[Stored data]
■ ■ ■

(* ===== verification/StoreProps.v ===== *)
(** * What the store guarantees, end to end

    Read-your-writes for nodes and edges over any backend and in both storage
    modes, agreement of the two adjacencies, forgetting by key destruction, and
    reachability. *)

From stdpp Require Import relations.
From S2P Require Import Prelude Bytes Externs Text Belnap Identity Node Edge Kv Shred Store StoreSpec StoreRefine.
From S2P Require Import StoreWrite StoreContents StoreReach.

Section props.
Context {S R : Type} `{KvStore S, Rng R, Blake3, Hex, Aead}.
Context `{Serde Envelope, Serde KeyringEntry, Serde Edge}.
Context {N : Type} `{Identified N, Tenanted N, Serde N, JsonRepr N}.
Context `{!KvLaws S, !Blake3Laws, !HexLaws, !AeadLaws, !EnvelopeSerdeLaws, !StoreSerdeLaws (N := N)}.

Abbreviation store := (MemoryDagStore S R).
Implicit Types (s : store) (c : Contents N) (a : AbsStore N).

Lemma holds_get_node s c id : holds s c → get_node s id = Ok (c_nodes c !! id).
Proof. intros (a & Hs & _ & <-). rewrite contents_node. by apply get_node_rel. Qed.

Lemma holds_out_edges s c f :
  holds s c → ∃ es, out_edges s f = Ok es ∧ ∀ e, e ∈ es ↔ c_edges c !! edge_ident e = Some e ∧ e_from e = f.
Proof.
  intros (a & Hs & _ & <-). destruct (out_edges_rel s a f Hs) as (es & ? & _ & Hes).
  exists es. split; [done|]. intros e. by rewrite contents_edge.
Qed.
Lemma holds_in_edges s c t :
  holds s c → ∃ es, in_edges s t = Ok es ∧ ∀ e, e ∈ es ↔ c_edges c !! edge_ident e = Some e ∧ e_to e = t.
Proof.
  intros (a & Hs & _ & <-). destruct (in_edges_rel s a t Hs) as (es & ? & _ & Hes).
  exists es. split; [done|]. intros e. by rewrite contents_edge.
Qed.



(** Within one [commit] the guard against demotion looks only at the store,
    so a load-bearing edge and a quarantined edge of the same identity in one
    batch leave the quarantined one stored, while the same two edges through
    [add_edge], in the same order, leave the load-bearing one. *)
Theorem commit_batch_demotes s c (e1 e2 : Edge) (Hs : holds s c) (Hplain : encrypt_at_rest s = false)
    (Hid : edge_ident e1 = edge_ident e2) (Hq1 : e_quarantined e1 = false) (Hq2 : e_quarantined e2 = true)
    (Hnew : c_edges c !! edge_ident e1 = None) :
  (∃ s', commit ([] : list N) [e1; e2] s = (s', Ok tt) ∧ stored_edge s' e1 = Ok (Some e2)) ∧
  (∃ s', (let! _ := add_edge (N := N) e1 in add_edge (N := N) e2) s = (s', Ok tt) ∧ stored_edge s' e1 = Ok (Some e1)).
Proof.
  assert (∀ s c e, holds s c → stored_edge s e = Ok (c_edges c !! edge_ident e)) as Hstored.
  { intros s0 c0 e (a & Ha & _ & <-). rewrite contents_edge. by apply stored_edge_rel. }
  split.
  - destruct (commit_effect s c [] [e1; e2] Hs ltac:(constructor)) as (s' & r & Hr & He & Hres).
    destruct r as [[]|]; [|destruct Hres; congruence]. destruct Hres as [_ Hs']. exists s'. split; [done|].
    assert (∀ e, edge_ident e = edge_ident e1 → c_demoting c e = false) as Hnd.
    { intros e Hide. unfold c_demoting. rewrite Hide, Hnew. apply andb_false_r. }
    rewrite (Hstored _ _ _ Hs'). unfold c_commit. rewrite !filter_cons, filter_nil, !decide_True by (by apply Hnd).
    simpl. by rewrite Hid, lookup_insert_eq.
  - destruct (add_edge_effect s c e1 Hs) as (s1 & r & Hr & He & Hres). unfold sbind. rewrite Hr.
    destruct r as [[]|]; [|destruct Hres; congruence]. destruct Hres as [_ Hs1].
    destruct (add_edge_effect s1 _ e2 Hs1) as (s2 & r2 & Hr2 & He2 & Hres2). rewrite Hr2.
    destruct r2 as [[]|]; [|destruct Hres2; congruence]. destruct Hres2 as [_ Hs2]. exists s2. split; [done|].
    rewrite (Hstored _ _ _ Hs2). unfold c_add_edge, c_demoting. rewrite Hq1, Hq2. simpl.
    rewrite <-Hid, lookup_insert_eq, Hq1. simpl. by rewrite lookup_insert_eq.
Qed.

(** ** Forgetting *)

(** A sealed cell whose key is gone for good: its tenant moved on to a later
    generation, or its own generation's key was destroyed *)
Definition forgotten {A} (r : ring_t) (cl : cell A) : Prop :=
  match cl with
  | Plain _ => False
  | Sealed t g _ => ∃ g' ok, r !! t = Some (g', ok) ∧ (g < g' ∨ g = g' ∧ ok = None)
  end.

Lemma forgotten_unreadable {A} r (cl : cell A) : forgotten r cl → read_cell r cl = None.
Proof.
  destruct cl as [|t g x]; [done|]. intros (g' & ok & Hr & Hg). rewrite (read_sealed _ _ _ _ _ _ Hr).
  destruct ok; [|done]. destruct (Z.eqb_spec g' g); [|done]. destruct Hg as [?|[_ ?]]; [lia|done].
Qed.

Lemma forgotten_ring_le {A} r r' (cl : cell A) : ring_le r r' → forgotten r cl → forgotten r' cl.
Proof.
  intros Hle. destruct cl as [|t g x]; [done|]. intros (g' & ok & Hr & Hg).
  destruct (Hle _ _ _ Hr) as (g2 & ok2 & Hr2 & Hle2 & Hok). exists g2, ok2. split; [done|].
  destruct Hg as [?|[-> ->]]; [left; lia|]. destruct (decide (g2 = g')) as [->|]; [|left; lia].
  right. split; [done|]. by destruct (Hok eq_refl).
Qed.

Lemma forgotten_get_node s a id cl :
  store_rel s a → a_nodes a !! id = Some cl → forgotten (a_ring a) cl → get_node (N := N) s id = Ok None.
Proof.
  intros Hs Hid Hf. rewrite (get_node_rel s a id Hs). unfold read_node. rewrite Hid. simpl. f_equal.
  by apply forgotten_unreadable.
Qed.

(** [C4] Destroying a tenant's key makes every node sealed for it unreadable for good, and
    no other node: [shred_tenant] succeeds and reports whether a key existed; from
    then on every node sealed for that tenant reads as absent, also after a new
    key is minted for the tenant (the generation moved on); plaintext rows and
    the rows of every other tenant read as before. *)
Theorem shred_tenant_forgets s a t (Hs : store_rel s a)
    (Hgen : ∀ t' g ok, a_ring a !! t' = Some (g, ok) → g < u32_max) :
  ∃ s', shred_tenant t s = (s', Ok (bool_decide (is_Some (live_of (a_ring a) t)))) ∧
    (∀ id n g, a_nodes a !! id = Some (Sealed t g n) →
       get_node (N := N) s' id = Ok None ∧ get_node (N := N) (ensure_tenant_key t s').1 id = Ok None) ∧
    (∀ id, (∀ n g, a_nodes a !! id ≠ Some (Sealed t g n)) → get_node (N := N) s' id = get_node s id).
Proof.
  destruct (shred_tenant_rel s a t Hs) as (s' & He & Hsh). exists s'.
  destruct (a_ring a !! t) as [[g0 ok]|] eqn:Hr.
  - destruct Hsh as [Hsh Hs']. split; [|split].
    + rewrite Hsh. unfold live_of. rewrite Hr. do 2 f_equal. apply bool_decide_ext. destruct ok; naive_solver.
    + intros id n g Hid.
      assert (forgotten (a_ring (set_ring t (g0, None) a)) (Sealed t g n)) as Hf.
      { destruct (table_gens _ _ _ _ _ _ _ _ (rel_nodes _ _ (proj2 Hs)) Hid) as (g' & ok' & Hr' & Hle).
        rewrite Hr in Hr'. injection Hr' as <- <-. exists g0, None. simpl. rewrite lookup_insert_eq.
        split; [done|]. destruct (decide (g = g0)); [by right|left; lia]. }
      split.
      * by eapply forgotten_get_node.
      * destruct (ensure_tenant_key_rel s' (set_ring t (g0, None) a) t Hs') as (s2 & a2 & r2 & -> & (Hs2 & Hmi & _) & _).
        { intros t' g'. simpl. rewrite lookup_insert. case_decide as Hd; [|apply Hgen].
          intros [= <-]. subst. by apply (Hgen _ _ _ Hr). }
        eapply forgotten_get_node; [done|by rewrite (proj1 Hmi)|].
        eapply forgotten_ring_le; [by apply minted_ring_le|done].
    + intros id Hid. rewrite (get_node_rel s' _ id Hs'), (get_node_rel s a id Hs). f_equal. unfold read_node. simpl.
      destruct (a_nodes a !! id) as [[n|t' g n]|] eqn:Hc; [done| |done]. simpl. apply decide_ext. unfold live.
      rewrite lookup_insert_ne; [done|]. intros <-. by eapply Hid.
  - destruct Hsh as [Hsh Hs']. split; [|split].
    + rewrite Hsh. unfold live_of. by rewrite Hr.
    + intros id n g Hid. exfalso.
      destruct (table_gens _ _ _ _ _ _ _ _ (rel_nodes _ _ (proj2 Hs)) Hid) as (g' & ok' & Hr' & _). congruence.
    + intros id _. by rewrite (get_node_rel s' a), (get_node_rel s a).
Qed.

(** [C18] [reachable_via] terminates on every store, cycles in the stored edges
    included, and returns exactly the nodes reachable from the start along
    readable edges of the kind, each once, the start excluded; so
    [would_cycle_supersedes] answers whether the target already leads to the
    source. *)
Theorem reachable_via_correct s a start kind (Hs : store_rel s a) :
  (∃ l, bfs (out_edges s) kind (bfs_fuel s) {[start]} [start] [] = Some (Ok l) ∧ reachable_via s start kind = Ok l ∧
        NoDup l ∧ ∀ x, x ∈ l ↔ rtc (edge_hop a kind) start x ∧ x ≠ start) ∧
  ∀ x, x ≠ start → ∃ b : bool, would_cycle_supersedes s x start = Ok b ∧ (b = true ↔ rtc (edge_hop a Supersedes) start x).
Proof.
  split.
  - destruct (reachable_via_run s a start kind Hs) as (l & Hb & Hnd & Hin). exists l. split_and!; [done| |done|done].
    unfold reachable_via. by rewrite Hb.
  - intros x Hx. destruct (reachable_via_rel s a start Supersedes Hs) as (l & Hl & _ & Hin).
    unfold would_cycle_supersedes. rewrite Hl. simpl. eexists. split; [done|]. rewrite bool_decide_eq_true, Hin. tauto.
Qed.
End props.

■ ■ ■

[Exercise prompt] Where a line of the records includes "generation", copy it.

[Response to the task]
    generation, or its own generation's key was destroyed *)
    key is minted for the tenant (the generation moved on); plaintext rows and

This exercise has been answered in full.